I asked her about the data that’s used for Maverick, and then about data management to feed these visualizations:
“With respect to who owns the data, we take the tact that the scientists owns the data, we don’t own that data. Sometimes it’s simulated…sometimes it’s measured. We often times (almost always) work collaboratively with them to get imagery they approve of before we show it to anyone else.”
Kelly continued by describing Stockyard, a 20 petabyte shared file system. All of the resources are located and shared from Stockyard, which allows the data to be put in one place, avoiding creating multiple copies of data sets, and unifying the management of resources.
The interview contains more about TACC’s work with the scientific community, and a question about Dr. Gaither’s “passion projects.” You can view the interview above or on YouTube.
Part II of the interview will contain a short demonstration of Stallion, the huge, multi-screen high-res display seen behind Dr. Gaither and me in the interview at the Vislab.
Maverick System Specifications
- Comprised of five racks containing 132 HP ProLiant SL250s Gen 8 compute nodes and 14 HP ProLiant management, login, and Lustre router servers.
- Each of the 132 compute nodes will include two ten-core Intel Xeon E5-2680 V2 processors with 256GB of DDR3 1866MHz memory each, a Mellanox Connect-X3 FDR InfiniBand FlexibleLOM adaptor, and one NVIDIA® Tesla K40 GPU accelerator.
- A Mellanox FDR InfiniBand interconnect will provide a high-performance communication platform.
Prior to Maverick’s deployment, TACC released the following comments:
“Increasingly the limiting factor in HPC systems performance is not just floating point performance but data movement,” said Scott Misage, HPC engineering director at HP. “The new Maverick system is based on HP ProLiant compute nodes with NVIDIA Tesla K40 GPUs that offer double the GPU memory of previous GPUs, minimizing the need for data movement and enabling new levels of large scale scientific data analysis.”
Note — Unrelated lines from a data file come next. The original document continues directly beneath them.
(** An instance mounted on a repository with another listener; its
    cleanup runs, then the state is set twice. *)
Lemma X4_witness :
  let acts : gmap string Action := ∅ in
  let w := effect 0 (render 0 (λ s, s) isEqualRef
             (onChange (Callback 0) (createRepository (VNum 0))).1) in
  let es := [SetState (VNum 1); SetState (VNum 2)] in
  match run (storifyActions acts) es (cleanup 0 w) with
  | Some w' => selected 0 w' = Some (VNum 0) ∧ state w' = VNum 2
  | None => False
  end.
Proof.
  intros acts w es.
  assert (Hstate : state <$> run (storifyActions acts) es (cleanup 0 w) = Some (VNum 2))
    by (vm_compute; reflexivity).
  destruct (run (storifyActions acts) es (cleanup 0 w)) as [w'|] eqn:Hrun;
    [|discriminate Hstate].
  injection Hstate as Hstate.
  destruct (X4_unmounted_instance_untouched acts 0 (Hook (λ s, s) isEqualRef (VNum 0) 0)
              w w' es) as [Hh _].
  - vm_compute. reflexivity.
  - vm_compute. lia.
  - reflexivity.
  - exact Hrun.
  - split; [|exact Hstate]. unfold selected. by rewrite Hh.
Defined.

(** The state is set between the first render and the effect. *)
Lemma X5_witness :
  let acts : gmap string Action := ∅ in
  let w := createRepository (VNum 0) in
  let es := [SetState (VNum 1)] in
  match run (storifyActions acts) es (render 0 (λ s, s) isEqualRef w) with
  | Some w' =>
    selected 0 (effect 0 w') = Some (VNum 0) ∧ state (effect 0 w') = VNum 1 ∧
    registrations (Refresh 0) (listeners (effect 0 w')) = 1%nat
  | None => False
  end.
Proof.
  intros acts w es.
  destruct (run (storifyActions acts) es (render 0 (λ s, s) isEqualRef w))
    as [w'|] eqn:Hrun; [|vm_compute in Hrun; discriminate Hrun].
  destruct (X5_update_before_effect_missed acts 0 (λ s, s) isEqualRef w w' es)
    as (_ & Hsel & Hstate & Hreg); try reflexivity; [exact Hrun|].
  split; [exact Hsel|]. split; [exact Hstate|exact Hreg].
Defined.

(** The same instance when the effect runs first. *)
Lemma X6_witness :
  let acts : gmap string Action := ∅ in
  let w := createRepository (VNum 0) in
  let es := [SetState (VNum 1); SetState (VNum 1); SetState (VNum 2)] in
  match run (storifyActions acts) es (effect 0 (render 0 (λ s, s) isEqualRef w)) with
  | Some w' => selected 0 w' = Some (state w') ∧ state w' = VNum 2
  | None => False
  end.
Proof.
  intros acts w es.
  assert (Hstate : state <$> run (storifyActions acts) es
                               (effect 0 (render 0 (λ s, s) isEqualRef w)) = Some (VNum 2))
    by (vm_compute; reflexivity).
  destruct (run (storifyActions acts) es (effect 0 (render 0 (λ s, s) isEqualRef w)))
    as [w'|] eqn:Hrun; [|discriminate Hstate].
  injection Hstate as Hstate.
  destruct (X6_selection_follows_state acts 0 (λ s, s) w w' es) as [Hsel _];
    try reflexivity; [exact Hrun|].
  split; [exact Hsel|exact Hstate].
Defined.

(** A selector dividing by zero, on a state that stays the same. *)
Lemma X7_witness :
  let w := effect 0 (render 0 (λ _, VNaN) isEqualRef (createRepository (VNum 0))) in
  ∃ h', hooks (setState (VNum 0) w) !! 0%nat = Some h' ∧
        current h' = VNaN ∧ renders h' = 1%nat.
Proof.
  intros w.
  destruct (X7_NaN_selection_always_rerenders w 0 (Hook (λ _, VNaN) isEqualRef VNaN 0) (VNum 0))
    as [_ Hnan].
  apply Hnan; reflexivity.
Defined.
End RepositoryExtraExamples.

(** ** The tracker over whole runs *)

Section TrackerHistory.
Import Tracker.
Variable actions : gmap string Action.

Lemma step_keeps_subscriptions e w w' :
  invariant actions w → step (wrappedActions (tracker actions).1) e w = Some w' →
  isSubscribed w' = isSubscribed w.
Proof.
  intros Hinv Hstep.
  destruct (step_shape actions e w w' Hinv Hstep) as (? & ? & ? & ? & ? & _ & _ & ->).
  by rewrite handleChange_spec.
Qed.

Lemma run_keeps_subscriptions es w w' :
  invariant actions w → run (wrappedActions (tracker actions).1) es w = Some w' →
  isSubscribed w' = isSubscribed w.
Proof.
  revert w. induction es as [|e es IH]; intros w Hinv; simpl.
  - by intros [= <-].
  - destruct (step (wrappedActions (tracker actions).1) e w) as [w1|] eqn:Hstep;
      simpl; [|done].
    intros Hrun. rewrite (IH w1); [by apply (step_keeps_subscriptions e)| |done].
    by apply (step_invariant actions e w).
Qed.

(** The objects handed over, by position. *)
Lemma run_history es :
  ∀ w, run (wrappedActions (tracker actions).1) es (tracker actions).2 = Some w →
  ∀ i a content, snapshots (trace w) !! i = Some (a, content) →
    a = S i ∧
    ∀ key, is_Some (actions !! key) →
      content !! key
      = Some (Int (Z.of_nat (invocations key (take (S i) es)
                             - settlements key (take (S i) es)))).
Proof.
  induction es as [|e es IH] using rev_ind; intros w Hrun i a content Hi.
  - simpl in Hrun. injection Hrun as <-.
    pose proof (tracker_spec actions) as Hspec.
    destruct (tracker actions) as [t w0]. simpl in *.
    destruct Hspec as (_ & _ & _ & _ & _ & _ & _ & Htr & _).
    by rewrite Htr in Hi.
  - rewrite run_app in Hrun.
    destruct (run (wrappedActions (tracker actions).1) es (tracker actions).2)
      as [w1|] eqn:Hrun1; simpl in Hrun; [|done].
    destruct (step (wrappedActions (tracker actions).1) e w1) as [w2|] eqn:Hstep;
      simpl in Hrun; [|done].
    injection Hrun as <-.
    pose proof (reachable_invariant actions es w1 Hrun1) as Hinv1.
    pose proof (step_invariant actions e w1 w2 Hinv1 Hstep) as Hinv2.
    destruct (step_snapshot actions e w1 w2 Hinv1 Hstep)
      as (a' & content' & Hsnap & _ & Ha' & Hcur & _).
    assert (Hlen : length (snapshots (trace w1)) = length es).
    { rewrite <- (length_fmap fst), (inv_addrs _ _ Hinv1), length_seq.
      rewrite (run_length actions es _ w1 (tracker_invariant actions) Hrun1).
      pose proof (tracker_spec actions) as Hspec.
      destruct (tracker actions) as [t w0]. simpl.
      by destruct Hspec as (_ & _ & _ & _ & -> & _). }
    rewrite Hsnap in Hi. unfold addr in *.
    destruct (decide (i < length es)%nat) as [Hlt|Hge].
    + rewrite lookup_app_l in Hi by (by rewrite Hlen).
      rewrite take_app_le by lia. by apply (IH w1).
    + rewrite lookup_app_r in Hi by (rewrite Hlen; lia).
      rewrite Hlen in Hi.
      destruct (i - length es)%nat as [|j] eqn:Hj; [|by destruct j].
      simpl in Hi. injection Hi as -> ->.
      assert (i = length es) as -> by lia.
      rewrite take_ge by (rewrite length_app; simpl; lia).
      split.
      * rewrite Ha'. rewrite (run_length actions (es ++ [e]) _ w2 (tracker_invariant actions)).
        -- pose proof (tracker_spec actions) as Hspec.
           destruct (tracker actions) as [t w0]. simpl.
           destruct Hspec as (_ & _ & _ & _ & -> & _). rewrite length_app. simpl. lia.
        -- rewrite run_app, Hrun1. simpl. by rewrite Hstep.
      * intros key [f Hf]. rewrite Hcur, (inv_counters _ _ Hinv2), Hf. simpl.
        assert (Hacc : accounted (es ++ [e]) w2).
        { apply (accounted_run actions). rewrite run_app, Hrun1. simpl. by rewrite Hstep. }
        destruct Hacc as (_ & _ & _ & Hcount). specialize (Hcount key).
        do 3 f_equal. lia.
Qed.
End TrackerHistory.

Section TrackerExtras.
Import Tracker.

(** Property X8.  The wrapped actions that [wrapActions] and
    [trackActions] return leave no way to unsubscribe: along every run
    the [isSubscribed] variables are as [wrapActions] set them, true for
    every key, so every phase event reaches the callback. *)
Theorem X8_wrappers_stay_subscribed (actions : gmap string Action) (es : list event)
    (w : world) :
  (run (wrappedActions (tracker actions).1) es (tracker actions).2 = Some w →
     isSubscribed w = isSubscribed (tracker actions).2 ∧
     ∀ key, is_Some (actions !! key) → isSubscribed w !! key = Some true) ∧
  (run (wrapActions actions notify empty_world).1 es
       (wrapActions actions notify empty_world).2 = Some w →
     isSubscribed w = isSubscribed (wrapActions actions notify empty_world).2 ∧
     ∀ key, is_Some (actions !! key) → isSubscribed w !! key = Some true).
Proof.
  split; intros Hrun.
  - split.
    + apply (run_keeps_subscriptions actions es _ w); [apply tracker_invariant|done].
    + apply (inv_subscribed _ _ (reachable_invariant actions es w Hrun)).
  - split.
    + by apply (run_isSubscribed actions es).
    + intros key Hkey. by apply (reachable_subscribed actions es).
Qed.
“Maverick is part of a growing trend in which researchers and technologists are expanding the use of accelerated supercomputers for big data analytics, in addition to traditional science,” said Sumit Gupta, general manager of Tesla Accelerated Computing products at NVIDIA. “Combining HP ProLiant servers with Tesla K40 GPUs, the world’s highest performance accelerators, will give TACC users the fastest computational horsepower for big data analytics with industry-leading visualization capabilities.”
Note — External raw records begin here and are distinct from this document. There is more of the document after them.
(** X1. In every reachable state the level is at least 1, the score and
    the miss count are not negative, and the time left, a binary64 number,
    is between 0 and the 15 seconds a round starts with. *)
Theorem counters_stay_in_range :
  forall s : State,
    reachable s ->
    1 <= level s /\ 0 <= score s /\ 0 <= wrongAttempts s /\
    fleb n0 (timeLeft s) = true /\ fleb (timeLeft s) n15 = true.
Proof.
  intros s Hreach.
  destruct (reachable_counters s Hreach) as [Hl [Hs Hw]].
  destruct (countdown_facts _ (reachable_countdown s Hreach)) as [_ [H0 [H15 _]]].
  repeat split; assumption.
Qed.

(** X2. Within a game nothing is ever taken back: every event other
    than [startGame] leaves the score, the level and the miss count where
    they were or higher, and raises the level and the miss count by at
    most one. *)
Theorem counters_never_decrease :
  forall (ev : Event) (s : State),
    reachable s -> ev <> EvStartGame ->
    score s <= score (step ev s) /\
    level s <= level (step ev s) <= level s + 1 /\
    wrongAttempts s <= wrongAttempts (step ev s) <= wrongAttempts s + 1.
Proof.
  intros ev s Hreach Hev.
  destruct (reachable_counters s Hreach) as [Hl [Hs Hw]].
  pose proof (reachable_floor_nonneg s Hreach) as Hfl.
  step_fields. destruct ev; simpl; try lia.
  - congruence.
  - tap_cases s i; simpl; nia.
  - unfold tick. destruct (fleb (timeLeft s) n01); simpl; lia.
  - fire_cases s n; simpl; lia.
Qed.

(** X3. Once a game has been started the start screen is never drawn
    again: no event resets [isPlaying], so from then on every render is
    the game screen, with the overlay exactly when the game is over. *)
Theorem start_screen_never_returns :
  forall (ev : Event) (s : State),
    isPlaying s = true ->
    isPlaying (step ev s) = true /\
    exists shake bubbles,
      render (step ev s) = GameScreen shake bubbles (gameOver (step ev s)).
Proof.
  intros ev s Hplay.
  assert (H : isPlaying (step ev s) = true).
  { rewrite step_isPlaying. destruct ev; simpl; try exact Hplay.
    - unfold startGame. now destruct (negb (hasSeenTour s)).
    - tap_cases s i; simpl; exact Hplay.
    - unfold tick. now destruct (fleb (timeLeft s) n01).
    - fire_cases s n; simpl; exact Hplay. }
  split; [exact H|]. unfold render. rewrite H. simpl. eauto.
Qed.

(** ** The feedback gate *)

Lemma gate_open (s : State) :
  gameOver s || negb (Feedback_eqb (feedbackStatus s) neutral) || isTourActive s = false ->
  gameOver s = false /\ feedbackStatus s = neutral /\ isTourActive s = false.
Proof.
  rewrite !orb_false_iff, negb_false_iff. intros [[Ho Hf] Ht].
  repeat split; try assumption. now destruct (feedbackStatus s).
Qed.



Lemma handle_correct_feedback (ev : Event) (s : State) :
  (feedbackStatus s = correct ->
   List.length (selectedIds s) = 3%nat /\ isCorrect (equations s) (selectedIds s) = true) ->
  feedbackStatus (handle ev s) = correct ->
  List.length (selectedIds (handle ev s)) = 3%nat /\
  isCorrect (equations (handle ev s)) (selectedIds (handle ev s)) = true.
Proof.
  intros IH. destruct ev; simpl; try exact IH.
  - unfold startGame. destruct (negb (hasSeenTour s)); simpl; discriminate.
  - tap_cases s i; simpl; try exact IH; try discriminate.
    + apply gate_open in Hgate. destruct Hgate as [_ [Hf _]]. congruence.
    + intros _. apply Nat.eqb_eq in Hthree. now split.
    + apply gate_open in Hgate. destruct Hgate as [_ [Hf _]]. congruence.
  - unfold tick. destruct (fleb (timeLeft s) n01); simpl;
        [discriminate | exact IH].
  - fire_cases s n; simpl; try discriminate. exact IH.
Qed.

Lemma reachable_correct_feedback (s : State) :
  reachable s -> feedbackStatus s = correct ->
  List.length (selectedIds s) = 3%nat /\ isCorrect (equations s) (selectedIds s) = true.
Proof.
  induction 1 as [seen|s ev Hreach IH Hen]; [discriminate|].
  step_fields. now apply handle_correct_feedback.
Qed.

(** X5. A bubble is drawn with the status [correct] only when it is one
    of three selected bubbles whose values, in the order selected, are in
    non-decreasing order in the batch on display. *)
Theorem correct_status_is_earned :
  forall (s : State) (e : Equation),
    reachable s ->
    status (bubbleProps s e) = correct ->
    In (id e) (selectedIds s) /\
    List.length (selectedIds s) = 3%nat /\
    isCorrect (equations s) (selectedIds s) = true.
Proof.
  intros s e Hreach. unfold bubbleProps. simpl.
  destruct (List.length (selectedIds s) =? 3)%nat; simpl; [|discriminate].
  destruct (includes (selectedIds s) (id e)) eqn:Hinc; [|discriminate].
  intros Hfb. split; [now apply includes_true_iff|].
  now apply reachable_correct_feedback.
Qed.

(** ** Which events re-run the timer effect *)

Lemma depsChanged_same (s s' : State) :
  isPlaying s' = isPlaying s -> gameOver s' = gameOver s -> level s' = level s ->
  genCalls s' = genCalls s -> isTourActive s' = isTourActive s ->
  depsChanged s s' = false.
Proof.
  intros Hp Ho Hl Hg Ht. unfold depsChanged.
  rewrite Hp, Ho, Hl, Hg, Ht, !Bool.eqb_reflx, Z.eqb_refl, Nat.eqb_refl.
  reflexivity.
Qed.

Lemma step_tap (i : string) (s : State) :
  step (EvBubbleClick i) s = handleBubbleClick i s.
Proof.
  unfold step, commit. simpl handle.
  rewrite depsChanged_same; [reflexivity| | | | |]; tap_cases s i; reflexivity.
Qed.

Lemma step_tick (s : State) : step EvTick s = tick s.
Proof.
  unfold step, commit. simpl handle.
  rewrite depsChanged_same; [reflexivity| | | | |];
    unfold tick; destruct (fleb (timeLeft s) n01); reflexivity.
Qed.

Lemma handleBubbleClick_timerOn (i : string) (s : State) :
  timerOn (handleBubbleClick i s) = timerOn s.
Proof. tap_cases s i; reflexivity. Qed.

Lemma correct_tap (i : string) (s : State) :
  gameOver s = false -> feedbackStatus s = neutral -> isTourActive s = false ->
  includes (selectedIds s) i = false -> List.length (selectedIds s) = 2%nat ->
  isCorrect (equations s) (selectedIds s ++ [i]) = true ->
  step (EvBubbleClick i) s =
  setTimeout (CbAdvance (level s)) 1000
    (setScore (fun prev => prev + (level s * 10) + floor (timeLeft s))
       (setFeedbackStatus correct
          (setSelectedIds (fun _ => selectedIds s ++ [i]) s))).
Proof.
  intros Hover Hfb Htour Hnew Hlen Hok.
  rewrite step_tap, third_tap_validates by assumption.
  unfold validateSelection. now rewrite Hok.
Qed.

Lemma nth_error_app_head {A : Type} (l r : list A) (x : A) :
  nth_error (l ++ x :: r) (List.length l) = Some x.
Proof. induction l as [|y l IH]; simpl; [reflexivity | exact IH]. Qed.

Lemma removeNth_app_head {A : Type} (l r : list A) (x : A) :
  removeNth (List.length l) (l ++ x :: r) = l ++ r.
Proof. induction l as [|y l IH]; simpl; [reflexivity | now rewrite IH]. Qed.

Lemma restart_fires (n : nat) (s : State) (ms lvl : Z) :
  nth_error (timeouts s) n = Some (mkTimeout ms (CbRestart lvl)) ->
  let s' := step (EvTimeout n) s in
  level s' = level s /\
  equations s' = generateEquations (genCalls s) lvl /\
  genCalls s' = S (genCalls s) /\
  timeouts s' = removeNth n (timeouts s) /\
  timerOn s' = timerGuard s.
Proof.
  intros Hpending. simpl. step_fields.
  unfold step, commit. rewrite (fire_restart n s ms lvl Hpending).
  destruct (depsChanged s _) eqn:Hdeps.
  - simpl. repeat split; reflexivity.
  - exfalso. unfold depsChanged in Hdeps. simpl in Hdeps.
    rewrite negb_false_iff, !andb_true_iff in Hdeps.
    destruct Hdeps as [[_ Hg] _]. apply Nat.eqb_eq in Hg. lia.
Qed.

(** X6. A correct answer does not stop the countdown.  If the time runs
    out during the delay that follows it, the solved round is counted as
    a miss as well: the score keeps the points just won, [wrongAttempts]
    goes up by one, the feedback turns to [wrong] over the same three
    bubbles, and both the level advance and a restart are pending. *)
Theorem solved_round_can_still_time_out :
  forall (i : string) (s : State),
    gameOver s = false -> feedbackStatus s = neutral -> isTourActive s = false ->
    includes (selectedIds s) i = false -> List.length (selectedIds s) = 2%nat ->
    isCorrect (equations s) (selectedIds s ++ [i]) = true ->
    timerOn s = true -> fleb (timeLeft s) n01 = true ->
    let s1 := step (EvBubbleClick i) s in
    let s2 := step EvTick s1 in
    enabled EvTick s1 = true /\
    feedbackStatus s1 = correct /\
    feedbackStatus s2 = wrong /\
    wrongAttempts s2 = wrongAttempts s + 1 /\
    score s2 = score s + (level s * 10 + floor (timeLeft s)) /\
    level s2 = level s /\
    selectedIds s2 = selectedIds s ++ [i] /\
    isCorrect (equations s2) (selectedIds s2) = true /\
    timeouts s2 = timeouts s ++ [mkTimeout 1000 (CbAdvance (level s));
                                 mkTimeout 1000 (CbRestart (level s))].
Proof.
  intros i s Hover Hfb Htour Hnew Hlen Hok Hon Hexp s1 s2.
  subst s2 s1.
  rewrite step_tick, (correct_tap i s) by assumption.
  unfold tick. simpl. rewrite Hexp. simpl. rewrite <- app_assoc. simpl.
  repeat split; try assumption; lia.
Qed.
In addition, Maverick will offer cloud-like visualization capability and analytics through the ongoing evolution of TACC’s remote visualization software. “We’ll continue to offer our remote visualization suite and services leveraging traditional OpenGL-based visualization applications (VisIt, ParaView), commercial third-party applications (EnSight, Amira), and TACC-developed applications (DisplayCluster, GLuRay),” Gaither said.